### DESCRIPTION OF THE TASK
Using the material that follows, identify and copy each line with the string "false".

### TASK MATERIAL

#[export] Instance same_book_preorder : PreOrder same_book.
Proof.
  split; [by intros w|]. intros w1 w2 w3 [E1 E2 E3 E4 [E5 E6]] [F1 F2 F3 F4 [F5 F6]].
  constructor; [congruence..|split; congruence].
Qed.

(** Notes are no part of it. *)
Lemma wallet_ok_notes w l : wallet_ok w -> wallet_ok (wf_with_notes l w).
Proof.
  intros [[Ha Hi Hl] Hc]. split; [constructor|exact Hc].
  - intros i st Hst. exact (Ha i st Hst).
  - intros j n Hj. exact (Hi j n Hj).
  - exact Hl.
Qed.

(** ** Addresses *)

Lemma address_for_master w w' j bds :
  wf_master_sk w' = wf_master_sk w -> address_for w' j bds = address_for w j bds.
Proof. intros E. unfold address_for, root_of, ask_of, account. by rewrite E. Qed.

Lemma address_ok_master w w' i st :
  wf_master_sk w' = wf_master_sk w -> address_ok w i st -> address_ok w' i st.
Proof.
  intros E [Hst Hk]. split; [by rewrite (address_for_master w)|].
  unfold ask_of, account in *. by rewrite E.
Qed.

Lemma address_index w i st : address_ok w i st -> wa_index st = N.of_nat i.
Proof. intros [-> _]. done. Qed.

Lemma keys_limit_at ask_j bds : keys_at ask_j bds -> bd_next_index bds <= AUTH_TREE_SIZE.
Proof. intros [[Hn _]|[Hn _]]; lia. Qed.

Lemma derive_address_ok w j n :
  n <= AUTH_TREE_SIZE -> exists bds,
    derive_address_state false w j n = Ok (address_for w j bds) /\
    keys_at (ask_of w j) bds /\ bd_next_index bds = n.
Proof.
  intros Hn. unfold derive_address_state. fold (ask_of w j).
  assert (exists bds, keys_at (ask_of w j) bds /\ bd_next_index bds = n /\
    from_index false (ask_of w j) (derive_auth_pub_seed (ask_of w j)) n = Ok (bds, root_of w j))
    as (bds & Hk & Hnx & E).
  { unfold from_index. destruct (N.eq_dec n AUTH_TREE_SIZE) as [->|Hne].
    - destruct (from_index_end (ask_of w j) AUTH_DEPTH XMSS_BDS_K wallet_depth wallet_k wallet_levels)
        as (bds & Ha & Hx & E). exists bds. split; [by right|]. by split.
    - destruct (from_index_ok (ask_of w j) AUTH_DEPTH XMSS_BDS_K wallet_depth wallet_k wallet_levels n)
        as (bds & Hr & E); [unfold AUTH_TREE_SIZE in *; lia|].
      pose proof (br_next _ _ _ _ _ _ Hr) as Hx. exists bds. split; [|by split].
      left. rewrite Hx. split; [lia|done]. }
  exists bds. rewrite E. done.
Qed.

Lemma file_aligned w : file_ok w -> aligned wa_index (wf_addresses w).
Proof. intros Hw i st Hst. eapply address_index, (fo_addresses _ Hw). exact Hst. Qed.

Lemma derive_next w j bds :
  next_unused w j = bd_next_index bds -> bd_next_index (wa_bds (address_for w j bds)) = next_unused w j.
Proof. intros ->. done. Qed.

### COMPLETED TASK
    derive_address_state false w j n = Ok (address_for w j bds) /\
    from_index false (ask_of w j) (derive_auth_pub_seed (ask_of w j)) n = Ok (bds, root_of w j))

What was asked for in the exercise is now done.